**WORK TO COMPLETE:**
Which lines of the entries contain the string "split"? Copy each of them.

Stored items
(** One neighbour whose distance stays. *)
Lemma relax_keep (c d : Z) (visited : gset Z) (done : list (Z * Z))
    (pq : list (Z * Z)) (distances : gmap Z Z) (y w known : Z) :
  dijkstra_inv g start_node (λ x y' w', x = c ∧ (y', w') ∉ done)
               pq distances visited →
  distances !! c = Some d → distances !! y = Some known → known ≤ d + w →
  dijkstra_inv g start_node (λ x y' w', x = c ∧ (y', w') ∉ (y, w) :: done)
               pq distances visited.
Proof.
  intros (Ha & Hb & Hc & Hd & He & Hf) Hcd Hknown Hle.
  repeat split; try done.
  intros x y' w' dx Hx Hdx Hedge' Hexempt.
  destruct (decide (x = c ∧ (y', w') = (y, w))) as [[-> [= -> ->]]|Hother].
  - exists known. split; [done|]. rewrite Hcd in Hdx. simplify_eq. lia.
  - apply (He x y' w' dx Hx Hdx Hedge').
    intros [-> Hnot]. apply Hexempt. split; [done|].
    intros [Heq|Hin]%elem_of_cons; [|done]. apply Hother. by split.
Qed.

(** The loop over the neighbours. *)
Lemma relax_fold (c d : Z) (visited : gset Z) (neighbors : list (Z * Z)) :
  c ∈ visited →
  (∀ p, p ∈ neighbors → weighted_edge g c p.1 p.2) →
  ∀ (done pq : list (Z * Z)) (distances : gmap Z Z),
    dijkstra_inv g start_node (λ x y' w', x = c ∧ (y', w') ∉ done)
                 pq distances visited →
    distances !! c = Some d →
    ∃ (distances' : gmap Z Z) (pq' done' : list (Z * Z)),
      foldl (relax d) (distances, pq) neighbors = (distances', pq') ∧
      dijkstra_inv g start_node (λ x y' w', x = c ∧ (y', w') ∉ done')
                   pq' distances' visited ∧
      (∀ p, p ∈ neighbors ∨ p ∈ done → p ∈ done') ∧
      (length pq' ≤ length pq + length neighbors)%nat.
Proof.
  intros Hcv. induction neighbors as [|[y w] neighbors IH];
    intros Hedges done pq distances Hinv Hcd.
  { exists distances, pq, done. split; [done|]. split; [done|].
    split; [|simpl; lia]. intros p [Hp|Hp]; [inv Hp|done]. }
  assert (weighted_edge g c y w) as Hedge by (apply (Hedges (y, w)); by left).
  assert (∀ p, p ∈ neighbors → weighted_edge g c p.1 p.2) as Hedges'
    by (intros p Hp; apply Hedges; by right).
  change (foldl (relax d) (distances, pq) ((y, w) :: neighbors))
    with (foldl (relax d) (relax d (distances, pq) (y, w)) neighbors).
  assert (∃ distances1 pq1,
            relax d (distances, pq) (y, w) = (distances1, pq1) ∧
            dijkstra_inv g start_node
              (λ x y' w', x = c ∧ (y', w') ∉ (y, w) :: done)
              pq1 distances1 visited ∧
            distances1 !! c = Some d ∧
            (length pq1 ≤ S (length pq))%nat)
    as (distances1 & pq1 & -> & Hinv1 & Hcd1 & Hlen1).
  { unfold relax. simpl. destruct (distances !! y) as [known|] eqn:Hknown.
    - case_decide as Hlt.
      + destruct (relax_update c d visited done pq distances y w)
          as [Hinv1 Hcd1]; [done..| |].
        { intros known' Hknown'. by simplify_eq. }
        eexists _, _. split; [done|]. split; [done|]. split; [done|].
        simpl. lia.
      + eexists _, _. split; [done|]. split; [|split; [done|lia]].
        apply (relax_keep c d visited done pq distances y w known);
          [done..|lia].
    - destruct (relax_update c d visited done pq distances y w)
        as [Hinv1 Hcd1]; [done..| |].
      { intros known' Hknown'. by simplify_eq. }
      eexists _, _. split; [done|]. split; [done|]. split; [done|].
      simpl. lia. }
  destruct (IH Hedges' ((y, w) :: done) pq1 distances1 Hinv1 Hcd1)
    as (distances' & pq' & done' & Hfold & Hinv' & Hdone & Hlen).
  exists distances', pq', done'. split; [done|]. split; [done|]. split.
  - intros p [[->|Hp]%elem_of_cons|Hp]; apply Hdone.
    + right. by left.
    + by left.
    + right. by right.
  - simpl. lia.
Qed.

**RESPONSE TO THE TASK:**
  repeat split; try done.
  - exists known. split; [done|]. rewrite Hcd in Hdx. simplify_eq. lia.
    intros [-> Hnot]. apply Hexempt. split; [done|].
    intros [Heq|Hin]%elem_of_cons; [|done]. apply Hother. by split.
  { exists distances, pq, done. split; [done|]. split; [done|].
    split; [|simpl; lia]. intros p [Hp|Hp]; [inv Hp|done]. }
        eexists _, _. split; [done|]. split; [done|]. split; [done|].
      + eexists _, _. split; [done|]. split; [|split; [done|lia]].
      eexists _, _. split; [done|]. split; [done|]. split; [done|].
  exists distances', pq', done'. split; [done|]. split; [done|]. split.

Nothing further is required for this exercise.